Due to a defect in Quoine's software, the trades in question were executed at a rate approximately 250 times the Ethereum and Bitcoin market exchange rate, in favour of B2C2's trades. The counterparties to the trades were other users of Quoine's trading platform.
The trades were implemented with no human intervention, and B2C2's account was automatically credited with the proceeds of the sale. The next day Quoine's Chief Technology Officer reviewed the trades, realised a serious error had occurred, and cancelled the trades (the transactions being reversed).
B2C2 brought proceedings against Quoine, claiming that Quoine's decision to reverse the trades was a breach of the contractual terms between the two parties. B2C2 further argued that due to the way Quoine's platform operated, Quoine held the virtual currencies in B2C2's user account on trust, and its unilateral reversal of the trades (and consequent disposal of B2C2's assets) was a breach of that trust. In response, Quoine argued that it was entitled to reverse the trades as they had been entered into by mistake, and were therefore void.
In one of the first judgments to apply the law of contract to virtual currencies, Simon Thorley IJ found in favour of BC2B, holding that the trades were not void for mistake and, consequently, Quoine's intervention was a breach of contract.
The parties' positions
Breach of Contract
As regards B2C2's claim that Quoine's decision to reverse the trades was a breach of contract, Simon Thorley IJ viewed the case as straightforward.
The seven trades were generated and placed on the Platform due to Quoine's algorithmic software, and the accounts were debited and credited accordingly. The parties to the trades were then notified in the usual way through the Platform. It was noted by Simon Thorley IJ that the terms and conditions of the Platform expressly stated that "once an order is filled, you are notified via the platform and such action is irreversible" (emphasis added).

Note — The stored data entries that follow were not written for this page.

(** * wiretime: packet wire-latency measurement

    A shallow embedding of [wiretime.c]: the statistics engine
    ([update_statistics], [print_statistics]), the error-queue reader
    ([recv_timestamp]), the period arithmetic of [synchronize] and
    [normalize], and the measurement loop of [main].

    Integer model (Linux, LP64): [long], [long long] and [time_t] are 64-bit
    two's complement, [size_t] is 64-bit unsigned, [uint16_t] is 16-bit
    unsigned.  Values are carried as [Z]; a result that can leave the range
    of its type is reduced by [wrap_long], [wrap_size] or [wrap_u16].
    Signed overflow, undefined in C, is taken as wrap-around; the
    statements that depend on signed arithmetic name the ranges in which
    none occurs. *)

From Stdlib Require Import ZArith List Lia Bool.
From stdpp Require Import base tactics list sorting.
From Equations Require Import Equations.

Local Open Scope Z_scope.

(** ** Machine integers *)

Module CInt.

Definition LONG_MAX : Z := 2 ^ 63 - 1.
Definition LONG_MIN : Z := - 2 ^ 63.

(** Reduction of a mathematical integer into [long]. *)
Definition wrap_long (z : Z) : Z := (z + 2 ^ 63) mod 2 ^ 64 - 2 ^ 63.

(** Reduction into [size_t]. *)
Definition wrap_size (z : Z) : Z := z mod 2 ^ 64.

(** Reduction into [uint16_t]. *)
Definition wrap_u16 (z : Z) : Z := z mod 65536.

Definition in_long (z : Z) : Prop := LONG_MIN <= z <= LONG_MAX.
Definition in_size (z : Z) : Prop := 0 <= z < 2 ^ 64.
Lemma emitsOnly_writeHaproxyConfig dest data :
  emitsOnly publishEffect (writeHaproxyConfig X haProxyTemplate dest data).
Proof.
  unfold writeHaproxyConfig, templateExecute, log.
  apply emitsOnly_bind; [apply emitsOnly_osCreate|].
  intros [err|].
  - apply emitsOnly_bind; [now apply emitsOnly_emit|intros; apply emitsOnly_ret].
  - apply emitsOnly_bind; [apply emitsOnly_writeChunks|].
    intros [err|];
      (apply emitsOnly_bind; [now apply emitsOnly_emit|intros; apply emitsOnly_ret]).
Qed.

End Publish.

Lemma writeChunks_healthy X path cs :
  healthyDisk X -> forall w, exists w', writeChunks X path cs w = Returns None w'.
Proof.
  intros [_ Hw]. induction cs as [|c cs IH]; intros w; cbn [writeChunks].
  - now exists w.
  - unfold bind, fileWrite. rewrite Hw. apply IH.
Qed.

Lemma writeHaproxyConfig_healthy X t dest data w :
  healthyDisk X -> exists w', writeHaproxyConfig X t dest data w = Returns None w'.
Proof.
  intros HX. unfold writeHaproxyConfig, bind, osCreate, templateExecute.
  rewrite (proj1 HX).
  match goal with
  | |- context [writeChunks X dest ?cs ?w1] =>
      destruct (writeChunks_healthy X dest cs HX w1) as [w2 H2]; rewrite H2
  end.
  now eexists.
Qed.




(** C8. Two runs of the renderer on the same template and equal lists of
    items, in any two worlds (whatever the files held before, whatever
    happened before, whatever the collaborators answer elsewhere) and to
    any destinations, leave byte-identical files whenever both succeed:
    the text is [rendered], a function of the template and the items
    alone. On a healthy disk the run does succeed. *)
Theorem rendering_is_deterministic
    (X1 X2 : Collaborators) (t : Template) (dest1 dest2 : string)
    (data : list templateItem) (w1 w2 : World) :
  (healthyDisk X1 ->
   exists w1', writeHaproxyConfig X1 t dest1 data w1 = Returns None w1') /\
  (forall w1' w2',
     writeHaproxyConfig X1 t dest1 data w1 = Returns None w1' ->
     writeHaproxyConfig X2 t dest2 data w2 = Returns None w2' ->
     files w1' !! dest1 = Some (rendered t data) /\
     files w1' !! dest1 = files w2' !! dest2).
Proof.
  split; [apply writeHaproxyConfig_healthy|].
  intros w1' w2' H1 H2.
  destruct (writeHaproxyConfig_spec X1 t dest1 data w1) as (r1 & u1 & Hr1 & _ & Hc1).
  destruct (writeHaproxyConfig_spec X2 t dest2 data w2) as (r2 & u2 & Hr2 & _ & Hc2).
  rewrite Hr1 in H1. rewrite Hr2 in H2.
  injection H1 as -> ->. injection H2 as -> ->.
  destruct Hc1 as [_ Hf1], Hc2 as [_ Hf2]. now rewrite Hf1, Hf2.
Qed.
(** * ReSlides: the script parser [parseScript]

    The repository holds three copies of [parseScript]:
    - [src/script.js] (the web application),
    - the older front-end script (kept under [src/unnamed/part_000]),
    - the node test script that follows the README
      (kept under [src/unnamed/part_001]).

    The two older copies differ in one regular expression only (the one of
    the title keyword); the copy of [src/script.js] was rewritten.  All three
    are embedded below, over a small model of the JavaScript built-ins they
    call ([split], [trim], [RegExp.test], [replace], [parseFloat]). *)

From Stdlib Require Import List NArith ZArith Bool String Ascii Lia.
From Stdlib Require Import DecimalN.
Import ListNotations.

Local Open Scope N_scope.

(** ** JavaScript strings and the built-ins used by the parser *)

Module Js.

(** A JavaScript string is a sequence of UTF-16 code units. *)
Definition jsstring := list N.

(** Literals are written as Rocq strings; the bytes of a literal are the
    UTF-8 encoding of the text, decoded here to code units (the decoder
    covers the Basic Multilingual Plane, which is all the sources use). *)
Fixpoint utf8 (bs : list N) : jsstring :=
  match bs with
  | [] => []
  | b :: rest =>
      if b <? 128 then b :: utf8 rest
      else if b <? 224 then
        match rest with
        | b1 :: rest' => ((b - 192) * 64 + (b1 - 128)) :: utf8 rest'
        | [] => []
        end
      else
        match rest with
        | b1 :: b2 :: rest' =>
            ((b - 224) * 4096 + (b1 - 128) * 64 + (b2 - 128)) :: utf8 rest'
        | _ => []
        end
  end.

Definition str (s : string) : jsstring :=
  utf8 (map N_of_ascii (list_ascii_of_string s)).

(** [!s] and [Boolean(s)] on a string: only the empty string is falsy. *)
Definition truthy (s : jsstring) : bool :=
  match s with [] => false | _ :: _ => true end.

(** WhiteSpace and LineTerminator of ECMAScript: what [trim] removes and
    what [\s] matches. *)
Definition isWhiteSpace (c : N) : bool :=
  existsb (N.eqb c)
    [9; 10; 11; 12; 13; 32; 160; 5760; 8232; 8233; 8239; 8287; 12288; 65279]
  || ((8192 <=? c) && (c <=? 8202)).

(** [\d] *)
Definition isDigit (c : N) : bool := (48 <=? c) && (c <=? 57).

Fixpoint trimStart (s : jsstring) : jsstring :=
  match s with
  | c :: s' => if isWhiteSpace c then trimStart s' else s
  | [] => []
  end.

Definition trimEnd (s : jsstring) : jsstring := rev (trimStart (rev s)).

(** [s.trim()] *)
Definition trim (s : jsstring) : jsstring := trimEnd (trimStart s).

(** [s.split(sep)] for a separator of one code unit ([';'] and [',']):
    the pieces between the separators, [[""]] for the empty string. *)
Fixpoint split (sep : N) (s : jsstring) : list jsstring :=
  match s with
  | [] => [[]]
  | c :: s' =>
      if c =? sep then [] :: split sep s'
      else match split sep s' with
           | piece :: pieces => (c :: piece) :: pieces
           | [] => [[c]]
           end
  end.

Definition CR : N := 13.
Definition LF : N := 10.

(** [raw.split(/\r?\n/)]: a line ends at a line feed, and a carriage
    return right before that line feed belongs to the separator.  A
    carriage return anywhere else stays in its line. *)
Fixpoint splitLines (s : jsstring) : list jsstring :=
  match s with
  | [] => [[]]
  | c :: s' =>
      if c =? LF then [] :: splitLines s'
      else
        match s' with
        | c' :: s'' =>
            if (c =? CR) && (c' =? LF) then [] :: splitLines s''
            else match splitLines s' with
                 | line :: lines => (c :: line) :: lines
                 | [] => [[c]]
                 end
        | [] => [[c]]
        end
  end.

(** Canonicalize of the regular-expression semantics under the [i] flag
    (no [u] flag): a code unit is compared through its upper-case form.
    The table covers U+0000..U+00FF, where all characters of the patterns
    of [parseScript] live: a..z and the Latin-1 letters U+00E0..U+00FE
    (but the division sign U+00F7) map 32 below.  The sharp s, the micro
    sign and y with diaeresis have upper-case forms outside Latin-1 or of
    several code units, and no code unit above U+00FF canonicalizes into
    Latin-1, so they and the code units above U+00FF can be left in place:
    none of them ever equals the canonical form of a pattern character. *)
Definition canonicalize (c : N) : N :=
  if (97 <=? c) && (c <=? 122) then c - 32
  else if (224 <=? c) && (c <=? 254) && negb (c =? 247) then c - 32
  else c.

The Court therefore found that, unless the trades were void for mistake, Quoine's intervention was a breach of the express term under its own terms and conditions.
Virtual Currencies as Property and Breach of Trust
In order to determine whether Quoine was in breach of trust by unilaterally reversing the trades, it first had to be established that a trust had been created. Both parties accepted that there were three certainties that had to be present for the creation of a trust, namely:
i. certainty of intention;
ii. certainty of subject matter; and
iii. certainty of object.
A key issue in B2C2 Ltd v Quoine was whether the cryptocurrencies were capable of being considered as property in order to meet the second essential criteria for establishing a trust.
Whether virtual currencies can be considered as property has been the subject of some debate. There is a view under English law that Bitcoin and Ethereum may not be considered as property as, in essence, they are no more than digital tokens stored on an electronic ledger. Case law has established that something which exists only in electronic form cannot be the subject of possession.1 Consequently, it has been argued that cryptocurrencies would not technically be recognised as property by the English Courts, or any other common law jurisdiction, as the law does not recognise possession of intangible items.2
In B2C2 Ltd v Quoine, however, both parties were prepared to assume that the virtual currencies could be treated as property and Simon Thorley IJ agreed, taking the view that cryptocurrencies meet all the requirements of the classic definition of property, i.e., "it must be definable, identifiable by third parties, capable in its nature of assumption by third parties, and have some degree of permanence or stability."3 He concluded that while cryptocurrencies are not considered legal tender in the sense of being a regulated currency issued by a government, they do have the fundamental characteristic of intangible property as being an identifiable thing of value.4
Despite accepting that cryptocurrencies could be property, Quoine disputed that there was sufficient certainty of intention to create a trust. Simon Thorley IJ disagreed. As the traded assets were held separately in a single offline wallet as "member assets" rather than as part of Quoine's trading assets, he determined that there was sufficiently clear evidence that Quoine intended to hold assets on trust for individual users of the Platform.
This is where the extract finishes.